SUPPLIED DATA

Content starts

(* ===== verification/Array.v ===== *)
(** * Resizable arrays, [lib/array.c] and [include/array.h]

    An array of pointers that grows by doubling.  [kmalloc] is a parameter:
    it answers [NULL] or a block of words, with the bytes asked for or more
    and any contents. *)

From S2P Require Import Prelude.

Record array := mkArray { num : Z; max : Z; v : list Z }.

(** [sizeof(void * )] *)
Definition PTR_SIZE : Z := 4.

Section array.
Context (kmalloc : Z -> option (list Z)).

Definition array_init : array := mkArray 0 0 [].

Definition array_cleanup : M array unit := a <- get ;; KASSERT (num a =? 0).

Definition array_num : M array Z := gets num.

Definition array_get (index : Z) : M array Z :=
  a <- get ;; KASSERT (index <? num a) ;; oob (zlookup (v a) index).

Definition array_set (index val : Z) : M array unit :=
  a <- get ;; KASSERT (index <? num a) ;;
  in_bounds ((0 <=? index) && (index <? Z.of_nat (length (v a)))) ;;
  put (mkArray (num a) (max a) (zinsert index val (v a))).

(** [while (num > newmax) newmax = newmax ? newmax*2 : 4;] *)
Fixpoint grow {S} (fuel : nat) (n newmax : Z) : M S Z :=
  if newmax <? n then
    match fuel with
    | O => fun _ => OutOfFuel
    | Datatypes.S fuel' => grow fuel' n (if newmax =? 0 then 4 else u32 (newmax * 2))
    end
  else ret newmax.

Definition array_preallocate (n : Z) : M array unit :=
  a <- get ;;
  if max a <? n then
    newmax <- grow 32 n (max a) ;;
    match kmalloc (u32 (newmax * PTR_SIZE)) with
    | None => throw ENOMEM
    | Some newptr =>
        in_bounds ((num a <=? Z.of_nat (length newptr)) && (num a <=? Z.of_nat (length (v a)))) ;;
        put (mkArray (num a) newmax (splice 0 (take (Z.to_nat (num a)) (v a)) newptr))
    end
  else ret tt.

Definition array_setsize (n : Z) : M array unit :=
  array_preallocate n ;;
  a <- get ;; put (mkArray n (max a) (v a)).

(** The index of the new element is the result. *)
Definition array_add (val : Z) : M array Z :=
  index <- gets num ;;
  array_setsize (u32 (index + 1)) ;;
  a <- get ;;
  in_bounds ((0 <=? index) && (index <? Z.of_nat (length (v a)))) ;;
  put (mkArray (num a) (max a) (zinsert index val (v a))) ;;
  ret index.

Definition array_remove (index : Z) : M array unit :=
  a <- get ;;
  KASSERT (num a <=? max a) ;;
  KASSERT (index <? num a) ;;
  let num_to_move := num a - (index + 1) in
  in_bounds (num a <=? Z.of_nat (length (v a))) ;;
  put (mkArray (num a - 1) (max a)
         (splice (Z.to_nat index) (slice (Z.to_nat (index + 1)) (Z.to_nat num_to_move) (v a)) (v a))).

End array.

(** ** An array is a list *)

(** The elements. *)
Definition contents (a : array) : list Z := take (Z.to_nat (num a)) (v a).

(** Room for powers of two of elements, up to what a block can hold. *)
Definition capacity (n : Z) : Prop := n = 0 \/ exists k, 2 <= k <= 29 /\ n = 2 ^ k.

Record array_ok (a : array) : Prop := {
  ao_num : 0 <= num a <= max a;
  ao_room : max a <= Z.of_nat (length (v a));
  ao_max : capacity (max a)
}.

Inductive array_op :=
| ONum | OGet (i : Z) | OSet (i x : Z) | OAdd (x : Z) | ORemove (i : Z) | OSetsize (n : Z) | OPreallocate (n : Z).

(** What the caller has to see to. *)
Definition op_guard (op : array_op) (l : list Z) : Prop :=
  match op with
  | ONum => True
  | OGet i | OSet i _ | ORemove i => 0 <= i < Z.of_nat (length l)
  | OAdd _ => Z.of_nat (length l) < 2 ^ 29
  | OSetsize n | OPreallocate n => 0 <= n <= 2 ^ 29
  end.

(** The operation on a list; [setsize] leaves new elements open. *)
Definition op_spec (op : array_op) (l : list Z) (r : Z) (l' : list Z) : Prop :=
  match op with
  | ONum => r = Z.of_nat (length l) /\ l' = l
  | OGet i => l !! Z.to_nat i = Some r /\ l' = l
  | OSet i x => l' = <[Z.to_nat i := x]> l
  | OAdd x => r = Z.of_nat (length l) /\ l' = l ++ [x]
  | ORemove i => l' = delete (Z.to_nat i) l
  | OSetsize n => length l' = Z.to_nat n /\ forall i, (i < length l)%nat -> (i < length l')%nat -> l' !! i = l !! i
  | OPreallocate n => l' = l
  end.

Definition allocates (op : array_op) : bool := match op with OAdd _ | OSetsize _ | OPreallocate _ => true | _ => false end.

Section refines.
Context (kmalloc : Z -> option (list Z)).
Hypothesis kmalloc_room : forall bytes b, kmalloc bytes = Some b -> bytes <= PTR_SIZE * Z.of_nat (length b).

Definition run_op (op : array_op) : M array Z :=
  match op with
  | ONum => array_num
  | OGet i => array_get i
  | OSet i x => array_set i x ;; ret 0
  | OAdd x => array_add kmalloc x
  | ORemove i => array_remove i ;; ret 0
  | OSetsize n => array_setsize kmalloc n ;; ret 0
  | OPreallocate n => array_preallocate kmalloc n ;; ret 0
  end.

Lemma length_contents a : array_ok a -> length (contents a) = Z.to_nat (num a).
Proof. intros [H1 H2 _]. unfold contents. rewrite length_take. lia. Qed.

Lemma grow_unfold {S} fuel n m :
  grow (S := S) (Datatypes.S fuel) n m = if m <? n then grow fuel n (if m =? 0 then 4 else u32 (m * 2)) else ret m.
Proof. done. Qed.

Lemma grow_power {S} (s : S) n fuel k : n <= 2 ^ 29 -> 2 <= k <= 29 -> 29 - k <= Z.of_nat fuel ->
  exists k', 2 <= k' <= 29 /\ n <= 2 ^ k' /\ 2 ^ k <= 2 ^ k' /\ grow fuel n (2 ^ k) s = Ret (2 ^ k') s.
Proof.
  intros Hn. revert k. induction fuel as [|fuel IH]; intros k Hk Hf; cbn [grow]; destruct (Z.ltb_spec (2 ^ k) n) as [Hlt|Hge];
    try (exists k; split_and!; [lia | lia | done | lia | done]).
  - assert (k = 29) as -> by lia. lia.
  - assert (k < 29) by (destruct (Z.lt_ge_cases k 29); [done|]; assert (k = 29) as -> by lia; lia).
    rewrite (proj2 (Z.eqb_neq (2 ^ k) 0)) by (pose proof (Z.pow_pos_nonneg 2 k); lia).
    assert (Hp : 2 ^ k * 2 = 2 ^ (k + 1)) by (rewrite Z.pow_add_r by lia; lia).
    assert (Hb : 0 < 2 ^ (k + 1) <= 2 ^ 29) by (split; [apply Z.pow_pos_nonneg; lia | apply Z.pow_le_mono_r; lia]).
    rewrite Hp, wrap_small by lia. destruct (IH (k + 1)) as (k' & H1 & H2 & H3 & E); [lia..|]. exists k'. split_and!; try done; lia.
Qed.

Lemma grow_capacity {S} (s : S) n m : n <= 2 ^ 29 -> m < n -> capacity m ->
  exists k, 2 <= k <= 29 /\ n <= 2 ^ k /\ m <= 2 ^ k /\ grow 32 n m s = Ret (2 ^ k) s.
Proof.
  intros Hn Hlt [->|(k & Hk & ->)].
  - rewrite (grow_unfold 31), (proj2 (Z.ltb_lt _ _) Hlt). cbn [Z.eqb]. destruct (grow_power s n 31 2) as (k & H1 & H2 & H3 & E); [lia.. |].
    exists k. split_and!; try done; lia.
  - destruct (grow_power s n 32 k) as (k' & H1 & H2 & H3 & E); [lia..|]. exists k'. split_and!; try done; lia.
Qed.

(** Only the room changes, if that. *)
Lemma array_preallocate_room a n : array_ok a -> 0 <= n <= 2 ^ 29 ->
  wp (array_preallocate kmalloc n) (fun _ a' => array_ok a' /\ n <= max a' /\ num a' = num a /\ contents a' = contents a)
     (fun e a' => e = ENOMEM /\ a' = a) a.
Proof.
  intros Ha Hn. destruct Ha as [H1 H2 H3]. unfold array_preallocate. apply wp_bind, wp_get.
  destruct (Z.ltb_spec (max a) n) as [Hlt|Hge]; [|apply wp_ret; split_and!; [by split | lia | done | done]].
  apply wp_bind. destruct (grow_capacity a n (max a)) as (k & Hk & Hnk & Hmk & E); [lia | lia | done|]. unfold wp at 1. rewrite E.
  assert (Hb : 0 < 2 ^ k <= 2 ^ 29) by (split; [apply Z.pow_pos_nonneg; lia | apply Z.pow_le_mono_r; lia]).
  unfold PTR_SIZE in *. rewrite wrap_small by lia. destruct (kmalloc (2 ^ k * 4)) as [b|] eqn:Eb; [|by apply wp_throw].
  pose proof (kmalloc_room _ _ Eb) as Hr. apply wp_bind, wp_in_bounds; [apply andb_true_iff; split; apply Z.leb_le; lia|].
  apply wp_put. assert (Hlen : length (splice 0 (take (Z.to_nat (num a)) (v a)) b) = length b) by (unfold splice; rewrite take_0; cbn; rewrite length_app, length_drop, !length_take; lia).
  split_and!; [split; cbn [num max v]; [lia | rewrite Hlen; lia | right; by exists k] | cbn; lia | done |].
  unfold contents; cbn [num v]. unfold splice. rewrite take_0. cbn [app]. rewrite take_app_le by (rewrite length_take; lia). rewrite take_take. f_equal. lia.
Qed.

Lemma array_setsize_size a n : array_ok a -> 0 <= n <= 2 ^ 29 ->
  wp (array_setsize kmalloc n) (fun _ a' => array_ok a' /\ num a' = n /\ op_spec (OSetsize n) (contents a) 0 (contents a'))
     (fun e a' => e = ENOMEM /\ a' = a) a.
Proof.
  intros Ha Hn. unfold array_setsize. apply wp_bind. eapply wp_mono; [by apply array_preallocate_room | | done].
  intros [] a1 (Ha1 & Hmax & Hnum & Hc). apply wp_bind, wp_get, wp_put. destruct Ha1 as [H1 H2 H3].
  assert (Ha2 : array_ok (mkArray n (max a1) (v a1))) by (split; cbn; [lia | done | done]).
  split; [done|]. split; [done|]. split; [by rewrite length_contents|].
  rewrite <- Hc. intros i Hi Hi'. rewrite length_contents in Hi, Hi' by done || (by split). cbn [num] in Hi'.
  unfold contents; cbn [num v]. by rewrite !lookup_take_lt by lia.
Qed.

Lemma remove_contents a i : array_ok a -> 0 <= i < num a ->
  take (Z.to_nat (num a - 1)) (splice (Z.to_nat i) (slice (Z.to_nat (i + 1)) (Z.to_nat (num a - (i + 1))) (v a)) (v a)) =
  delete (Z.to_nat i) (contents a).
Proof.
  intros [H1 H2 _] Hi. unfold contents, splice, slice. apply list_eq. intros j. rewrite delete_take_drop.
  destruct (decide (j < Z.to_nat i)%nat) as [Hj|Hj].
  - rewrite lookup_take_lt by lia. rewrite !lookup_app_l by (rewrite !length_take; lia). rewrite !lookup_take_lt by lia. done.
  - destruct (decide (j < Z.to_nat (num a - 1))%nat) as [Hj2|Hj2].
    + rewrite lookup_take_lt by lia. rewrite lookup_app_r by (rewrite length_take; lia). rewrite length_take.
      rewrite lookup_app_l by (rewrite length_take, length_drop; lia). rewrite lookup_take_lt, lookup_drop by lia.
      rewrite lookup_app_r by (rewrite !length_take; lia). rewrite !length_take, lookup_drop, lookup_take_lt by lia. f_equal. lia.
    + rewrite !lookup_ge_None_2; [done | rewrite length_app, length_drop, !length_take; lia | rewrite length_take; lia].
Qed.

(** C25: An array is a list: every operation, started on an array that holds
    the list [l] and within its bounds, returns and leaves an array that holds
    what the operation makes of [l], or it fails with [ENOMEM], and then only
    an operation that allocates, and leaves the array as it was. *)
Theorem array_refines op a : array_ok a -> op_guard op (contents a) ->
  wp (run_op op) (fun r a' => array_ok a' /\ op_spec op (contents a) r (contents a'))
     (fun e a' => e = ENOMEM /\ allocates op = true /\ a' = a) a.
Proof.
  intros Ha Hg. pose proof (length_contents a Ha) as Hlen. pose proof Ha as [H1 H2 H3].
  destruct op as [|i|i x|x|i|n|n]; cbn [run_op op_guard allocates] in *; rewrite ?Hlen in Hg.
  - apply wp_gets. split; [done|]. split; [rewrite Hlen; lia | done].
  - apply wp_bind, wp_get, wp_bind, wp_kassert; [apply Z.ltb_lt; lia|].
    destruct (lookup_lt_is_Some_2 (v a) (Z.to_nat i)) as [r Hr]; [lia|].
    apply (wp_oob _ r); [unfold zlookup; by rewrite (proj2 (Z.leb_le _ _)) by lia|]. split; [done|]. split; [|done]. unfold contents. by rewrite lookup_take_lt by lia.
  - apply wp_bind, wp_bind, wp_get, wp_bind, wp_kassert; [apply Z.ltb_lt; lia|].
    apply wp_bind, wp_in_bounds; [apply andb_true_iff; split; [apply Z.leb_le | apply Z.ltb_lt]; lia|]. apply wp_put, wp_ret.
    unfold zinsert. rewrite (proj2 (Z.leb_le _ _)) by lia. split; [split; cbn; rewrite ?length_insert; done|].
    unfold op_spec, contents; cbn [num v]. by rewrite take_insert_lt by lia.
  - unfold array_add. apply wp_bind, wp_gets, wp_bind. rewrite wrap_small by lia.
    eapply wp_mono; [apply array_setsize_size; [done | lia] | |intros e a' [-> ->]; done].
    intros [] a1 (Ha1 & Hn & Hl & Hc). pose proof Ha1 as [K1 K2 K3]. apply wp_bind, wp_get, wp_bind, wp_in_bounds; [apply andb_true_iff; split; [apply Z.leb_le | apply Z.ltb_lt]; lia|].
    apply wp_bind, wp_put, wp_ret. unfold zinsert. rewrite (proj2 (Z.leb_le _ _)) by lia. split; [split; cbn; rewrite ?length_insert; done|].
    split; [rewrite Hlen; lia|]. unfold contents at 1; cbn [num v]. rewrite take_insert_lt by lia. fold (contents a1).
    apply list_eq. intros j. destruct (decide (j = Z.to_nat (num a))) as [->|Hj].
    + rewrite list_lookup_insert_eq by lia. by rewrite lookup_app_r, Hlen, Nat.sub_diag by lia.
    + rewrite list_lookup_insert_ne by done. destruct (decide (j < Z.to_nat (num a))%nat).
      * rewrite lookup_app_l by lia. apply Hc; lia.
      * rewrite !lookup_ge_None_2; [done | rewrite length_app; cbn; lia | lia].
  - apply wp_bind, wp_bind, wp_get, wp_bind, wp_kassert; [apply Z.leb_le; lia|]. apply wp_bind, wp_kassert; [apply Z.ltb_lt; lia|].
    apply wp_bind, wp_in_bounds; [apply Z.leb_le; lia|]. apply wp_put, wp_ret.
    split.
    + split; cbn [num max v]; [lia | | done]. rewrite splice_length; [done|]. unfold slice. rewrite length_take, length_drop. lia.
    + unfold op_spec. unfold contents at 1; cbn [num v]. apply remove_contents; [done | lia].
  - apply wp_bind. eapply wp_mono; [by apply array_setsize_size | |intros e a' [-> ->]; done]. intros [] a' (Ha' & _ & Hs). by apply wp_ret.
  - apply wp_bind. eapply wp_mono; [by apply array_preallocate_room | |intros e a' [-> ->]; done]. intros [] a' (Ha' & _ & _ & Hs). by apply wp_ret.
Qed.

End refines.

(** Past the bounds of the theorem: for more than [2 ^ 31] elements the
    doubling wraps round to 0 and starts again, and the loop never ends. *)
Lemma grow_diverges {S} (s : S) n fuel : 2 ^ 31 < n -> grow fuel n 0 s = OutOfFuel.
Proof.
  intros Hn. assert (H : forall fuel k, 2 <= k <= 32 -> grow fuel n (u32 (2 ^ k)) s = OutOfFuel).
  { clear fuel. induction fuel as [|fuel IH]; intros k Hk; cbn [grow].
    - destruct (Z.eq_dec k 32) as [->|]; [change (u32 (2 ^ 32)) with 0; by rewrite (proj2 (Z.ltb_lt _ _)) by lia|].
      assert (0 < 2 ^ k <= 2 ^ 31) by (split; [apply Z.pow_pos_nonneg; lia | apply Z.pow_le_mono_r; lia]).
      rewrite wrap_small by lia. by rewrite (proj2 (Z.ltb_lt _ _)) by lia.
    - destruct (Z.eq_dec k 32) as [->|].
      + change (u32 (2 ^ 32)) with 0. rewrite (proj2 (Z.ltb_lt _ _)) by lia. exact (IH 2 ltac:(lia)).
      + assert (Hb : 0 < 2 ^ k <= 2 ^ 31) by (split; [apply Z.pow_pos_nonneg; lia | apply Z.pow_le_mono_r; lia]).
        rewrite (wrap_small 32 (2 ^ k)) by lia. rewrite (proj2 (Z.ltb_lt _ _)), (proj2 (Z.eqb_neq _ _)) by lia.
        replace (2 ^ k * 2) with (2 ^ (k + 1)) by (rewrite Z.pow_add_r by lia; lia). apply IH. lia. }
  destruct fuel as [|fuel]; cbn [grow]; rewrite (proj2 (Z.ltb_lt _ _)) by lia; [done|]. exact (H fuel 2 ltac:(lia)).
Qed.

(** For [2 ^ 30] elements the size in bytes wraps to 0. *)
Lemma grow_bytes_wrap {S} (s : S) : grow 32 (2 ^ 30) 0 s = Ret (2 ^ 30) s /\ u32 (2 ^ 30 * PTR_SIZE) = 0.
Proof. by vm_compute. Qed.

(** An allocator that gives what is asked for. *)
Definition demo_kmalloc (bytes : Z) : option (list Z) := Some (replicate (Z.to_nat ((bytes + 3) / 4)) 7).

Lemma array_refines_witness :
  wp (run_op demo_kmalloc (OAdd 5)) (fun r a' => array_ok a' /\ r = 0 /\ contents a' = [5]) (fun _ _ => True) array_init.
Proof.
  eapply wp_mono; [apply (array_refines demo_kmalloc) | |].
  - intros bytes b H. unfold demo_kmalloc in H. injection H as <-. rewrite length_replicate. unfold PTR_SIZE.
    pose proof (Z.div_mod (bytes + 3) 4). pose proof (Z.mod_pos_bound (bytes + 3) 4). lia.
  - split; cbn; [lia | lia | by left].
  - vm_compute. reflexivity.
  - intros r a' [Ha [Hr Hc]]. split; [exact Ha | split; [exact Hr | exact Hc]].
  - intros e a' _. exact I.
Defined.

Content ends

Beginning with the line above that contains "ONum => r = Z.of_nat", copy each line exactly up to and including the line that contains "try (exists k;", and go no further.

  | ONum => r = Z.of_nat (length l) /\ l' = l
  | OGet i => l !! Z.to_nat i = Some r /\ l' = l
  | OSet i x => l' = <[Z.to_nat i := x]> l
  | OAdd x => r = Z.of_nat (length l) /\ l' = l ++ [x]
  | ORemove i => l' = delete (Z.to_nat i) l
  | OSetsize n => length l' = Z.to_nat n /\ forall i, (i < length l)%nat -> (i < length l')%nat -> l' !! i = l !! i
  | OPreallocate n => l' = l
  end.

Definition allocates (op : array_op) : bool := match op with OAdd _ | OSetsize _ | OPreallocate _ => true | _ => false end.

Section refines.
Context (kmalloc : Z -> option (list Z)).
Hypothesis kmalloc_room : forall bytes b, kmalloc bytes = Some b -> bytes <= PTR_SIZE * Z.of_nat (length b).

Definition run_op (op : array_op) : M array Z :=
  match op with
  | ONum => array_num
  | OGet i => array_get i
  | OSet i x => array_set i x ;; ret 0
  | OAdd x => array_add kmalloc x
  | ORemove i => array_remove i ;; ret 0
  | OSetsize n => array_setsize kmalloc n ;; ret 0
  | OPreallocate n => array_preallocate kmalloc n ;; ret 0
  end.

Lemma length_contents a : array_ok a -> length (contents a) = Z.to_nat (num a).
Proof. intros [H1 H2 _]. unfold contents. rewrite length_take. lia. Qed.

Lemma grow_unfold {S} fuel n m :
  grow (S := S) (Datatypes.S fuel) n m = if m <? n then grow fuel n (if m =? 0 then 4 else u32 (m * 2)) else ret m.
Proof. done. Qed.

Lemma grow_power {S} (s : S) n fuel k : n <= 2 ^ 29 -> 2 <= k <= 29 -> 29 - k <= Z.of_nat fuel ->
  exists k', 2 <= k' <= 29 /\ n <= 2 ^ k' /\ 2 ^ k <= 2 ^ k' /\ grow fuel n (2 ^ k) s = Ret (2 ^ k') s.
Proof.
  intros Hn. revert k. induction fuel as [|fuel IH]; intros k Hk Hf; cbn [grow]; destruct (Z.ltb_spec (2 ^ k) n) as [Hlt|Hge];
    try (exists k; split_and!; [lia | lia | done | lia | done]).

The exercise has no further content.